Tim Fischer was elected party leader ahead of four other candidates – John Sharp, Peter McGauran, Garry Nehl, and former leader Ian Sinclair. The results were not formally released, but The Canberra Times reported that Fischer defeated Sharp by 12 votes to 8 on the final ballot, with McGauran the last to be eliminated. Bruce Lloyd was re-elected deputy leader, defeating a challenge from Noel Hicks.

===1993===
A vote for the leadership and deputy leadership was held on 24 March 1993.

Tim Fischer defeated Ian Sinclair to retain the leadership of the party. The margin of the vote was not released and different sources reported different figures.

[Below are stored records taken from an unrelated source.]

(** C3: a Linux verdict rests on a full authority.  When [verify_linux_evidence] returns, the
    record is the canonical document it was given; the nonce was not replayed and the signed
    envelope names this nonce, tenant, environment and release; the envelope and capacity
    carry the authority of their version; the record's three role signatures verify over its
    own version's domain, by three distinct keys trusted at the instant and at both ends of
    the record's window; that window is current, lies inside both documents' windows and is at
    most 168 hours long; every case is of this run; the verdict is the cases' combined status
    and native acceptance is denied. *)
Theorem linux_evidence_verified rb x result :
  verify_linux_evidence rb x = Ok result ->
  exists record instant e c rt tt_,
    require_canonical_document rb = Ok record /\ LinuxShape.require_time (now x) = Ok instant /\
    ((validate_linux_evidence record = Ok record /\
      verify_linux_authority (envelope_bytes x) (capacity_bytes x) (release_trust_bytes x) (tenant_trust_bytes x) instant
        = Ok (e, c, rt, tt_) /\
      record_verified DOMAIN x rb record e c rt tt_ instant result) \/
     (exists signers, _validate_linux_evidence_v2 SIGNERS record = Ok record /\
      verify_linux_authority_v2 (envelope_bytes x) (capacity_bytes x) (release_trust_bytes x) (tenant_trust_bytes x)
        instant = Ok (e, c, rt, tt_, signers) /\
      (exists s, fld record "signers" = Ok s /\ py_eq s signers = true) /\
      record_verified DOMAIN_V2 x rb record e c rt tt_ instant result)).
Proof.
  unfold verify_linux_evidence, malformed_boundary. intros H%guarded_Ok.
  apply bind_Ok in H as (doc & Hdoc & H). destruct (is_v2 doc).
  - apply bind_Ok in H as (record & Hr & H). pose proof (linux_evidence_v2_Ok _ _ Hr) as [-> Hcs].
    apply verify_record_Ok in H as (instant & e & c & rt & tt_ & s & Hn & Ha & Hd & Hv); [|done].
    exists doc, instant, e, c, rt, tt_. do 2 (split; [done |]). right. exists s.
    apply require_m_Ok, fld_eq_true in Hd. auto.
  - apply bind_Ok in H as (record & Hr & H). pose proof (validate_linux_evidence_Ok _ _ Hr) as (-> & cl & Hc & _).
    apply verify_record_Ok in H as (instant & e & c & rt & tt_ & s & Hn & Ha & Hd & Hv); [|eauto].
    apply bind_Ok in Ha as ([[[e' c'] rt'] tt'] & Ha & [= -> -> -> -> _]).
    exists doc, instant, e, c, rt, tt_. do 2 (split; [done |]). by left.
Qed.
End linux_verify_theorems.
(** One repository's regression in the loop; whether it failed. *)
(* @src src/src/harness_conformance/live_session.py:216-228 validate_receipt *)
Definition check_regression (regressions expected : value) (failed : bool) (name : string) : res bool :=
  result ← fld regressions name;
  baseline ← fld expected name;
  require (is_dict result && is_dict baseline) "SESSION_TYPE_INVALID" ;;
  closed result ["inventoryDigest"; "collected"; "executed"; "skipped"; "failed"] [] ;;
  closed baseline ["inventoryDigest"; "testCount"] [] ;;
  each_field baseline ["inventoryDigest"] require_digest ;;
  each_field baseline ["testCount"] (fun x => integer x (if String.eqb name "conformance" then 120 else 1)) ;;
  each_field result ["collected"; "executed"; "skipped"; "failed"] (fun x => integer x 0) ;;
  collected ← count result "collected";
  executed ← count result "executed";
  skipped ← count result "skipped";
  failures ← count result "failed";
  require ((failures <=? executed) && (executed <=? collected) && (skipped <=? collected))
    "SESSION_REGRESSION_COUNTS_INVALID" ;;
  require_m (fld2_eq result "inventoryDigest" baseline "inventoryDigest" <&&>
             fld2_eq result "collected" baseline "testCount") "SESSION_REGRESSION_MISMATCH" ;;
  Ok (failed || negb (skipped =? 0) || negb (failures =? 0) || negb (collected =? executed)).

(** The status a receipt must claim. *)
(* @src src/src/harness_conformance/live_session.py:229-231 validate_receipt *)
Definition receipt_status (failed : bool) (statuses : list value) : string :=
  if failed || existsb (fun s => eq_lit s "FAIL") statuses then "FAIL"
  else if existsb (fun s => eq_lit s "NOT_RUN_ENV_UNAVAILABLE") statuses then "NOT_RUN_ENV_UNAVAILABLE"
  else "PASS".

(** [CASE_CHECKS[case]]. *)
Definition checks_of (case : value) : list string :=
  match List.find (fun e => eq_lit case e.1) CASE_CHECKS with Some e => e.2 | None => [] end.

(* @src src/src/harness_conformance/live_session.py:183-235 validate_receipt *)
Definition validate_receipt (x session expected_binding expected_request expected_regressions : data) (now : value)
    : res value :=
  current ← validate_session session expected_binding now;
  request ← validate_request expected_request (Value current) expected_binding expected_request now;
  receipt ← data_document x MAX_RESPONSE_BYTES;
  closed receipt RECEIPT_FIELDS [] ;;
  for_each (fun '(name, field) => require_m (fld2_eq receipt name request field) "SESSION_RECEIPT_MISMATCH")
    [("caseId", "operation"); ("runNonce", "runNonce"); ("probeDigest", "probeDigest");
     ("commandDigest", "commandDigest")] ;;
  require_m ((a ← linux_time current "issuedAt"; o ← linux_time receipt "observedAt"; time_leb a o) <&&>
             (o ← linux_time receipt "observedAt"; i ← LinuxShape.require_time now; time_leb o i))
    "SESSION_RECEIPT_TIME_INVALID" ;;
  output ← fld receipt "output";
  require (is_dict output) "SESSION_TYPE_INVALID" ;;
  closed output ["checks"; "regressions"] [] ;;
  checks ← fld output "checks";
  regressions ← fld output "regressions";
  require (is_dict checks && is_dict regressions) "SESSION_TYPE_INVALID" ;;
  case ← fld request "operation";
  closed checks (checks_of case) [] ;;
  cs ← items checks;
  let statuses := map snd cs in
  require (forallb (fun s => in_lits s STATUSES) statuses) "SESSION_RECEIPT_STATUS_INVALID" ;;
  expected ← data_document expected_regressions MAX_SESSION_BYTES;
  let repositories := if eq_lit case "FULL_PREDECESSOR_REGRESSION" then REPOSITORIES else [] in
  closed regressions repositories [] ;;
  closed expected repositories [] ;;
  failed ← for_fold (check_regression regressions expected) false repositories;
  require_m (fld_lit receipt "status" (receipt_status failed statuses)) "SESSION_FALSE_RECEIPT_STATUS" ;;
  digest ← canonical_digest output (Some "planeon.linux-probe-output/v1alpha1");
  require_m (fld_eq receipt "outputDigest" (VStr digest)) "SESSION_OUTPUT_DIGEST_MISMATCH" ;;
  Ok receipt.
End session.
(** The write either appends the whole row and reads it back, or raises having appended a part. *)
Lemma append_checked_run code raw encoded (j j' : journal W) r :
  raw = contents (storage j) -> append_checked code raw encoded j = (r, j') ->
  poisoned j' = poisoned j /\
  match r with
  | Ok _ => contents (storage j') = raw ++ encoded
  | Raise _ => exists p q, encoded = p ++ q /\ contents (storage j') = raw ++ p
  end.
Proof.
  intros Hraw. unfold append_checked, mbind, io_bind, on_storage, zoom, check, lift.
  destruct (append_part encoded (storage j)) as (p & q & Hpq & Hp).
  destruct (append encoded (storage j)) as [[[]|e] w1] eqn:E1; simpl in *.
  2: { intros [= <- <-]. simpl. split; [done |]. exists p, q. by rewrite Hp, Hraw. }
  pose proof (append_whole _ _ _ E1) as Hw. pose proof (sync_contents w1) as Hs.
  destruct (sync w1) as [[[]|e] w2] eqn:E2; simpl in *.
  2: { intros [= <- <-]. simpl. split; [done |]. exists encoded, []. rewrite app_nil_r. by rewrite Hs, Hw, Hraw. }
  pose proof (read_contents w2) as Hr.
  destruct (read_all w2) as [[again|e] w3] eqn:E3; simpl in *.
  2: { intros [= <- <-]. simpl. split; [done |]. exists encoded, []. rewrite app_nil_r. by rewrite Hr, Hs, Hw, Hraw. }
  destruct (str_eqb again (raw ++ encoded)) eqn:E4; simpl; intros [= <- <-]; simpl.
  - split; [done |]. by rewrite Hr, Hs, Hw, Hraw.
  - split; [done |]. exists encoded, []. rewrite app_nil_r. by rewrite Hr, Hs, Hw, Hraw.
Qed.
(* ===== verification/BackendAuthority.v ===== *)
(** live_backend_authority.py: the authority of the live backend and the session binding that is
    derived from it. *)

From S2P Require Import Prelude PyVal Utf8 Json Sha2 Canonical Base64 Ed25519 IsoTime Regex.
From S2P Require Import SchemaBase Lifecycle LinuxShape Evidence Ipaddr Live LinuxVerify Session.

#[local] Open Scope string_scope.
#[local] Open Scope list_scope.
#[local] Open Scope Z_scope.

(* @src src/src/harness_conformance/live_backend_authority.py:21-21 PACKET_ID *)
Definition PACKET_ID : string := "CONF-LIVE-006".
(* @src src/src/harness_conformance/live_backend_authority.py:23-23 PACKET_DIGEST *)
Definition PACKET_DIGEST : string := "sha256:f95c277cffdfb622f45a1b4b91a5292d9d9a5bfabc8f9388b3899cbb20c5213d".
(* @src src/src/harness_conformance/live_backend_authority.py:24-25 SUITE_ROOTS *)
Definition SUITE_ROOTS : list string :=
  ["tests/meta"; "tests/parity"; "tests/alpha1"; "tests/fixes/runner_boundary"; "tests/platform/linux_baseline";
   "tests/live_backend"].
(* @src src/src/harness_conformance/live_backend_authority.py:26-30 COMMANDS *)
Definition COMMANDS : list (list string) :=
  map (fun root => ["python3"; "-m"; "unittest"; "discover"; "-s"; root; "-p"; "test_*.py"]) SUITE_ROOTS ++
  [["make"; "campaign"; "CAMPAIGN=linux-baseline"]; ["make"; "evidence-verify"; "CAMPAIGN=linux-baseline"]].

Definition backend_kinds (e : exn) : bool :=
  match e with
  | TypeError | ValueError | KeyError | AttributeError | OverflowError | RecursionError => true
  | _ => false
  end.

Section backend_authority.
Context {U : Unicode} {S : SigScheme}.
(* ===== verification/ProxySpecs.v ===== *)
(** live_mutation_admission.py: the four pinned message specifications, transcribed as values.
    A long literal of the source is one line of it. *)

From S2P Require Import Prelude PyVal.

#[local] Open Scope string_scope.
#[local] Open Scope list_scope.
#[local] Open Scope Z_scope.

(** Objects, arrays, texts, numbers and booleans of a literal. *)
Module Literal.
Definition o (members : list (string * value)) : value := VDict (map (fun m => (u m.1, m.2)) members).
Definition a (items : list value) : value := VList items.
Definition s (text : string) : value := VStr (u text).
Definition n (z : Z) : value := VInt z.
Definition b (x : bool) : value := VBool x.
Arguments o members%_list_scope.
Arguments s text%_string_scope.
End Literal.
Import Literal.
(* ===== verification/ProxyDocument.v ===== *)
(** live_mutation_admission.py, the closed data of the proxy: bounded documents, the interpreter
    of the pinned specifications, and its times. *)

From S2P Require Import Prelude PyVal Utf8 Json Sha2 Canonical IsoTime Regex.
From S2P Require Import SchemaBase Lifecycle LinuxShape LinuxVerify Session ProxySpecs.

#[local] Open Scope string_scope.
#[local] Open Scope list_scope.
#[local] Open Scope Z_scope.

(* @src src/src/harness_conformance/live_mutation_admission.py:20-20 PROFILE_PATH *)
Definition PROFILE_PATH : string := "campaigns/platform/linux-baseline/proxy-profile.json".
(* @src src/src/harness_conformance/live_mutation_admission.py:21-21 OBSERVATION_PATH *)
Definition OBSERVATION_PATH : string := "campaigns/platform/linux-baseline/policy-observation-binding.json".
(* @src src/src/harness_conformance/live_mutation_admission.py:22-22 POLICIES *)
Definition POLICIES : list string :=
  ["admissionPolicy"; "resourceQuota"; "limitRange"; "serviceAccount"; "rbac"; "networkPolicy"; "mutationBroker"].
(* @src src/src/harness_conformance/live_mutation_admission.py:23-23 PATHS *)
Definition PATHS : value := VList (map (fun c => VStr (probe_path (u c))) CASES).
(* @src src/src/harness_conformance/live_mutation_admission.py:24-24 ZERO *)
Definition ZERO : str := u "sha256:" ++ repeat 48%N 64.
(* @src src/src/harness_conformance/live_mutation_admission.py:25-25 UNITS *)
Definition UNITS : list string :=
  ["pods"; "configMaps"; "services"; "cpuMillis"; "memoryBytes"; "ephemeralStorageBytes"].

Definition SAFE_INTEGER : Z := 9007199254740991.

(** ** Bounded documents *)

(** The charge of one node, and the traversal; the budget is threaded. *)
Definition unit_charge (v : value) : Z :=
  match v with
  | VStr s => zlen s + 1
  | VList l => zlen l + 1
  | VDict d => zlen d + 1
  | _ => 1
  end.

(* @src src/src/harness_conformance/live_mutation_admission.py:36-52 _bounded *)
Fixpoint _bounded (v : value) (depth budget : Z) : res Z :=
  require (depth <=? 16) "PROXY_DATA_TYPE" ;;
  let budget := budget - unit_charge v in
  require (0 <=? budget) "PROXY_DATA_SIZE" ;;
  match v with
  | VInt z => require (Z.abs z <=? SAFE_INTEGER) "PROXY_INTEGER_RANGE" ;; Ok budget
  | VDict d =>
      for_fold (fun budget kv =>
        (* _bounded(key, maximum, depth + 1, budget) *)
        require (depth + 1 <=? 16) "PROXY_DATA_TYPE" ;;
        let budget := budget - (zlen kv.1 + 1) in
        require (0 <=? budget) "PROXY_DATA_SIZE" ;;
        _bounded kv.2 (depth + 1) budget) budget d
  | VList l => for_fold (fun budget x => _bounded x (depth + 1) budget) budget l
  | _ => Ok budget
  end.

(** [spec.get(k)] and [k in spec]. *)
Definition kw (spec : value) (k : string) : option value := match spec with VDict d => dget (u k) d | _ => None end.
Arguments kw spec k%_string_scope.

(** [spec.get(k, default)] read as an integer bound. *)
Definition int_kw (spec : value) (k : string) (default : Z) : res Z :=
  match kw spec k with
  | None => Ok default
  | Some (VInt z) => Ok z
  | Some (VBool x) => Ok (Z.b2z x)
  | Some _ => Raise TypeError
  end.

John Anderson was elected deputy leader ahead of five other candidates, including shadow ministers Peter McGauran, John Sharp, and Bruce Scott.

===1999===
A vote for the leadership and deputy leadership was held on 1 July 1999, following the resignation of Tim Fischer.

John Anderson was elected leader unopposed, with Mark Vaile elected as his deputy.

==2000s==
===2005===
A vote for the leadership and deputy leadership was held on 23 June 2005, following John Anderson's retirement announcement. Mark Vaile was elected unopposed as the new leader, while Warren Truss was elected deputy leader ahead of four other candidates – Peter McGauran, John Cobb, Ian Causley, and De-Anne Kelly. Anderson's resignation as party leader did not take effect until 6 July 2005.

===2007===
A vote for the leadership and deputy leadership was held on 3 December 2007, following Mark Vaile's resignation and the Liberal-National coalition's defeat at the 2007 federal election. Warren Truss was the only announced candidate and had Vaile's support.

At the party meeting, Truss was elected as leader unanimously and Country Liberal Party senator Nigel Scullion was elected as his deputy.

==2010s==

===2016===
On 11 February 2016, National Party leader, Warren Truss announced his intention to retire at the 2016 federal election would immediately stand aside as Leader of The Nationals.

Truss's deputy Barnaby Joyce, was elected unopposed as Truss' replacement, with Fiona Nash as his deputy. Consequently, Joyce was then sworn in as Deputy Prime Minister of Australia on 18 February 2016.

===2018===

On 26 February 2018, the Nationals held a party room meeting at which Barnaby Joyce formally resigned to the backbench. Michael McCormack was seen as the favourite to become leader, and was the only declared candidate as at 25 February. At the meeting he secured the support of a majority of the 21 National Party parliamentarians, seeing off a last-minute challenge from Queensland MP George Christensen.